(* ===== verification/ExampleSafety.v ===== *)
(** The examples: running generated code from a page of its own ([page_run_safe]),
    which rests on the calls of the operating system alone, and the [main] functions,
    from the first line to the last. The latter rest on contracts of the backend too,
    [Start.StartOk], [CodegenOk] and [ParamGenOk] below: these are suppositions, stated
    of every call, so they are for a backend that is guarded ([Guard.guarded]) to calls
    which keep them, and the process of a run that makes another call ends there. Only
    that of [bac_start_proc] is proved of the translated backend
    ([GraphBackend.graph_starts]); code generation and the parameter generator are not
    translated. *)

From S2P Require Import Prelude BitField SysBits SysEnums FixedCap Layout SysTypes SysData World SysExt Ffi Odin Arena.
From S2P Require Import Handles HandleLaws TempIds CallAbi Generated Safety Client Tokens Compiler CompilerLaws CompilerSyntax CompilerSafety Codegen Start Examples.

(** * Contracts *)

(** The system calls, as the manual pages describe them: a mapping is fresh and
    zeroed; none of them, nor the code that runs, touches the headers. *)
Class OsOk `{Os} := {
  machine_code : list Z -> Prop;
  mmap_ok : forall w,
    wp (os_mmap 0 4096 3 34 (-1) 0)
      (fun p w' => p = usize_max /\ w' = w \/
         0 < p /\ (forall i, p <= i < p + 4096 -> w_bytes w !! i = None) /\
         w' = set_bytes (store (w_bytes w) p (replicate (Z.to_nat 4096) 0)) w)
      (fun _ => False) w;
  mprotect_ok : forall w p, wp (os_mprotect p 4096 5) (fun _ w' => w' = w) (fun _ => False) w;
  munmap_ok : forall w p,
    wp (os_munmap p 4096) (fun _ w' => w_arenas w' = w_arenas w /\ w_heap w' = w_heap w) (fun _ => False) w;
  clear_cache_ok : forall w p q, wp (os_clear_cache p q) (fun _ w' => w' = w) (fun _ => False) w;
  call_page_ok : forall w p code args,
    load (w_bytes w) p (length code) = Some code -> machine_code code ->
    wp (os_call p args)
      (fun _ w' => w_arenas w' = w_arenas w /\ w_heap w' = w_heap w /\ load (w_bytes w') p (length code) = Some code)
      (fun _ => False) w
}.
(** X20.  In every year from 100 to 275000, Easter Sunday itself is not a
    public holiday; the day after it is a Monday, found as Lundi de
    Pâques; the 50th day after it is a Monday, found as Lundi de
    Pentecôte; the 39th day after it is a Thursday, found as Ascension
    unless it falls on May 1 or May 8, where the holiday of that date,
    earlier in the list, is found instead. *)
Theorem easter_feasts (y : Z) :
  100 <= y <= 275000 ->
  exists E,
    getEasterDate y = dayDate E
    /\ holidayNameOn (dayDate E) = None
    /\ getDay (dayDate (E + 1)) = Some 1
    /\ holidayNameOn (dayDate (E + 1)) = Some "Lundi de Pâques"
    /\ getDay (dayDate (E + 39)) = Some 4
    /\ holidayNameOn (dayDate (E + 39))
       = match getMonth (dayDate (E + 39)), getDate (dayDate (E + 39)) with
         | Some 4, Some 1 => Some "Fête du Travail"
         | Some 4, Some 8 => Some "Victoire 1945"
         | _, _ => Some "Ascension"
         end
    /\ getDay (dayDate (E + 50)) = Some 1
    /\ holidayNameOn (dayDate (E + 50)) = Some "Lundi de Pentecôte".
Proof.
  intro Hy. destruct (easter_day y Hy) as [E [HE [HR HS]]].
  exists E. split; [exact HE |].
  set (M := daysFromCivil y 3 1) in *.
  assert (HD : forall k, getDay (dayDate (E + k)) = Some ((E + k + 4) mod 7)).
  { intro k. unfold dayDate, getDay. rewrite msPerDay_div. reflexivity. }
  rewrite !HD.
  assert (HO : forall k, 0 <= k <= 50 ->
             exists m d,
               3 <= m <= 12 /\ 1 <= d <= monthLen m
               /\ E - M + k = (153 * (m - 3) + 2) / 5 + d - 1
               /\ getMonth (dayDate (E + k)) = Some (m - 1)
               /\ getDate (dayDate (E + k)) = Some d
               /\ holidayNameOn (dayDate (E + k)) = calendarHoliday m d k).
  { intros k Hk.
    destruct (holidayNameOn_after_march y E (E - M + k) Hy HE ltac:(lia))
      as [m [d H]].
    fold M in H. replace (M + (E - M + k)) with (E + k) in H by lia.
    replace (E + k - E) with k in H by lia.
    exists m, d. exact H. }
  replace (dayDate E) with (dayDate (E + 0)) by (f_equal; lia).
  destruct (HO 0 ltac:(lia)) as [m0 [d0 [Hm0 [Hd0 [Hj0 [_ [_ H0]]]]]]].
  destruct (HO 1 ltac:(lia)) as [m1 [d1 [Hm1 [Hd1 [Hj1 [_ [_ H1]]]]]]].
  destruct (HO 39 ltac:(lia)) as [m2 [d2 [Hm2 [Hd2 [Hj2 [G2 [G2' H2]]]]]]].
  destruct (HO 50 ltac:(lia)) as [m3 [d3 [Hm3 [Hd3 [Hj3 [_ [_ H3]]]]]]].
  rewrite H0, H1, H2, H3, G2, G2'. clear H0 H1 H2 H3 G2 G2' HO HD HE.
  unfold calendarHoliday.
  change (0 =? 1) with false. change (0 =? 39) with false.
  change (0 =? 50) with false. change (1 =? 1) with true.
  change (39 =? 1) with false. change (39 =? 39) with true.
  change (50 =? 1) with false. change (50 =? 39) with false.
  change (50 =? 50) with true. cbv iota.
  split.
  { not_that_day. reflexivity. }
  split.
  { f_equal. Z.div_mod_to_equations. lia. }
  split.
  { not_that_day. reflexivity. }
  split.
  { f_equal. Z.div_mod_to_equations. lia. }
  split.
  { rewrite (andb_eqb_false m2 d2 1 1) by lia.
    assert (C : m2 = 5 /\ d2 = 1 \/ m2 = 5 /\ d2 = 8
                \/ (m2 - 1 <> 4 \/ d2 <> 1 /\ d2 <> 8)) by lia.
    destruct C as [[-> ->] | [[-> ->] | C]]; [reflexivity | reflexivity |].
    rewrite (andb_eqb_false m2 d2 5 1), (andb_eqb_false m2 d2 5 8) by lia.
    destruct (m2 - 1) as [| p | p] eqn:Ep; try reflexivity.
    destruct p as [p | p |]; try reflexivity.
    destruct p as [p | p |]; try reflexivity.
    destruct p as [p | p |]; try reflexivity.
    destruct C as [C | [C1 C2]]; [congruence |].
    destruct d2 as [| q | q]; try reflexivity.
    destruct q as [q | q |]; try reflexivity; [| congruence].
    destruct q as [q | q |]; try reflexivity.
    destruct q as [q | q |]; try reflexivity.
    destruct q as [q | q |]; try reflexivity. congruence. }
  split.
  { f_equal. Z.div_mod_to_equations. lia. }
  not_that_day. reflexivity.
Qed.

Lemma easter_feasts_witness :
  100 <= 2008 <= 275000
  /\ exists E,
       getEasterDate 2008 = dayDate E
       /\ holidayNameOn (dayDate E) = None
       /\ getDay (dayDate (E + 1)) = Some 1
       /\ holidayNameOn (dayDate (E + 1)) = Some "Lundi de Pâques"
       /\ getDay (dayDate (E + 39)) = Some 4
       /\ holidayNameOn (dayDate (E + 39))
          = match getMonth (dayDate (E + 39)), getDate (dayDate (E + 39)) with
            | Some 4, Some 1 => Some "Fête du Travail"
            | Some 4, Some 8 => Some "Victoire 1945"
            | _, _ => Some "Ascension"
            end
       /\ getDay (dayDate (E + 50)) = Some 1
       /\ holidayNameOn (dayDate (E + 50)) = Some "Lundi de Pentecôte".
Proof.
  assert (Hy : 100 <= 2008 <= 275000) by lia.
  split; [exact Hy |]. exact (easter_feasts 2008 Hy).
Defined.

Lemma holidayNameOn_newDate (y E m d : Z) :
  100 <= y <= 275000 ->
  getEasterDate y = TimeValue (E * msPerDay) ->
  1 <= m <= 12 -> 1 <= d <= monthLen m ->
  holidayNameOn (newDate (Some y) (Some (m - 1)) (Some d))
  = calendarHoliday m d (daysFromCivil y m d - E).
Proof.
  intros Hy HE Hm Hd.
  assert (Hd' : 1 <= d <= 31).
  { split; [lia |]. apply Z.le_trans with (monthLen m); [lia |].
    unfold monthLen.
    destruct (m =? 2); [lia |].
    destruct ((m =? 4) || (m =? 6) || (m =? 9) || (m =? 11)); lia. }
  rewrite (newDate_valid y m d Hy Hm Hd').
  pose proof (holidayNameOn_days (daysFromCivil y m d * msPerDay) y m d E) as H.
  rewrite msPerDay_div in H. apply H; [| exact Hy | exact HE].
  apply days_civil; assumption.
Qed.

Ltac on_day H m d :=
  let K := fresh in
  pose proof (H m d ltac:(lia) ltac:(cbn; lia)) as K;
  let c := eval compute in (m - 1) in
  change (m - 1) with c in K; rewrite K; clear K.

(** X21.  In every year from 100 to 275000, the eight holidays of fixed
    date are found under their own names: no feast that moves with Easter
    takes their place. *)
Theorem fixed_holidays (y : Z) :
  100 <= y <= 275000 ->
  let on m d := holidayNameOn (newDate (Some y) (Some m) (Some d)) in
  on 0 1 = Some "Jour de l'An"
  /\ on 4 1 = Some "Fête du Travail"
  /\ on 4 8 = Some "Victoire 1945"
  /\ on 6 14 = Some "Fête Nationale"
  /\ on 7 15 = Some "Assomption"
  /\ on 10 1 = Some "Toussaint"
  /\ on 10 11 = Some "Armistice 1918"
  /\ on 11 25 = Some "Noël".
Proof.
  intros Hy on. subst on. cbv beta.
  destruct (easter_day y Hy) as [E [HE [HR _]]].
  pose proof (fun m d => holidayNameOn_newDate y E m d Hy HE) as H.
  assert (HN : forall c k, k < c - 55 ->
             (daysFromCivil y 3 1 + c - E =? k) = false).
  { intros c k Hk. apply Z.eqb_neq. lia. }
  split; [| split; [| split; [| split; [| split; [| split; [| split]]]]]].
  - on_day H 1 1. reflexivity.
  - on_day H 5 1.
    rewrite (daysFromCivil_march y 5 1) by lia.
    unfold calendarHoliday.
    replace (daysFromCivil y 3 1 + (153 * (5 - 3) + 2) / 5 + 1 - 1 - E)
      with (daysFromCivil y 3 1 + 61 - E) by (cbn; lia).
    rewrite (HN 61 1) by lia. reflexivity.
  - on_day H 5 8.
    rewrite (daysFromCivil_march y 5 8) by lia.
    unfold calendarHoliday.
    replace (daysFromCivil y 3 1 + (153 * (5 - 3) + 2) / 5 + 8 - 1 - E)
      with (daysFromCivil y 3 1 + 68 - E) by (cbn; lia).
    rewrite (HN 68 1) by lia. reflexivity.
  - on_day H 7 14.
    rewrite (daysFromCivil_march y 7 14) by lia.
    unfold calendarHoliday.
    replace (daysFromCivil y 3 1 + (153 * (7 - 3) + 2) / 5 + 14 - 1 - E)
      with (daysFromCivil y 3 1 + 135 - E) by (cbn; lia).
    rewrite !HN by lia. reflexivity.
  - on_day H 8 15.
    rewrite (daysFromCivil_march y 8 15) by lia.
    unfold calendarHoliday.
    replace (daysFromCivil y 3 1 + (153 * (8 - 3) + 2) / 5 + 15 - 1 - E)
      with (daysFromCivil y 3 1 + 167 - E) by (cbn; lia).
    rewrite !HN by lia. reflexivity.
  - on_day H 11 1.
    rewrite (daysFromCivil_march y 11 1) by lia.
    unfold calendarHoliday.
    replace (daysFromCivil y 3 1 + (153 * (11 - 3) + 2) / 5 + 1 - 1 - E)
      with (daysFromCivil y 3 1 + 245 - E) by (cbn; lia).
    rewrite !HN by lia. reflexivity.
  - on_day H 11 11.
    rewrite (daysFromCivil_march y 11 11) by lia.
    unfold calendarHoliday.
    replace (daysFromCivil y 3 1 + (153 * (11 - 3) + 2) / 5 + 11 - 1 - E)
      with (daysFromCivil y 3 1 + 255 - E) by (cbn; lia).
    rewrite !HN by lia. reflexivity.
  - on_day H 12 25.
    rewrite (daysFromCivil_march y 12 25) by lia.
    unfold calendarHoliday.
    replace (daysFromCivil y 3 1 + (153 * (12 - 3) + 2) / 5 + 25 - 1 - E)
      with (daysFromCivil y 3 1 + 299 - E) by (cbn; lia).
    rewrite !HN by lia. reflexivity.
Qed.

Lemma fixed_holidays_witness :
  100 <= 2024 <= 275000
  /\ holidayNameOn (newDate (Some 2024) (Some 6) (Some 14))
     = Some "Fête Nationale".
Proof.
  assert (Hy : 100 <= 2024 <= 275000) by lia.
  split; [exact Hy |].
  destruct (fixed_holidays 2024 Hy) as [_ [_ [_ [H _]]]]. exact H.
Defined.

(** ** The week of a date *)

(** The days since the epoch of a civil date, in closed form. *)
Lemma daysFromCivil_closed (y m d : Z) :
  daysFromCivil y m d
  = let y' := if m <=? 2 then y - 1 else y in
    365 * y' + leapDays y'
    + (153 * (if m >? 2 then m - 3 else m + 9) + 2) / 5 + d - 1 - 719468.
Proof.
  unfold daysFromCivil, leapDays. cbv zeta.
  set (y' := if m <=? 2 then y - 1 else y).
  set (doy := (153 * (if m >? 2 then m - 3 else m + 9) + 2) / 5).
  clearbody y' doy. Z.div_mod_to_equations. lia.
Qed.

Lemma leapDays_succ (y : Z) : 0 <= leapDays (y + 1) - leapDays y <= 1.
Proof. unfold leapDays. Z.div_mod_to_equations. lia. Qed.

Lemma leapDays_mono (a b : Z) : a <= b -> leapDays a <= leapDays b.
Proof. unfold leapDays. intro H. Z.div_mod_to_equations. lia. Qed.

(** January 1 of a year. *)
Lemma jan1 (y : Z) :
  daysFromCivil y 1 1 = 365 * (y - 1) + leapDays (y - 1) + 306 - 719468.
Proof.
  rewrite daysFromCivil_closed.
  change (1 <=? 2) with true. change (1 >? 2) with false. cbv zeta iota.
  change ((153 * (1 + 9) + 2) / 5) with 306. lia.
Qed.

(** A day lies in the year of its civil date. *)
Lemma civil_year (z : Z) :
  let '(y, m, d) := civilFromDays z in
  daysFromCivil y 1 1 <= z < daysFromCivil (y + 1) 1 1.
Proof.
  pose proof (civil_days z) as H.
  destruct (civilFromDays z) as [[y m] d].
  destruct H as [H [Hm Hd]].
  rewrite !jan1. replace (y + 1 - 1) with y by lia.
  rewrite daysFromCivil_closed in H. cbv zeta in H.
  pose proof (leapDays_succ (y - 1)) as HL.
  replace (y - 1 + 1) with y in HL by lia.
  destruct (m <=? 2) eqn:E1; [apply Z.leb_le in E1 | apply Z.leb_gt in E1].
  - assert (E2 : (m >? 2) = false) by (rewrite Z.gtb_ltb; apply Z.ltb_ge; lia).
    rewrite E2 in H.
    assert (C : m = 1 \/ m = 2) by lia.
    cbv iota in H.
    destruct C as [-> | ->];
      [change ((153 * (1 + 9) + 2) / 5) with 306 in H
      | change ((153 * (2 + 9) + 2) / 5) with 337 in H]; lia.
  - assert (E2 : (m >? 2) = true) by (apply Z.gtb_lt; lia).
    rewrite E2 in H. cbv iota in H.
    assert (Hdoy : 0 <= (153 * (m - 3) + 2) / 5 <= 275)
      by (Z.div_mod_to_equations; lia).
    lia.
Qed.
● ● ●
# [PROBLEM DETAILS]
If a line in the records contains the string "which", copy it out.

# [YOUR RESPONSE]
    which rests on the calls of the operating system alone, and the [main] functions,
    which keep them, and the process of a run that makes another call ends there. Only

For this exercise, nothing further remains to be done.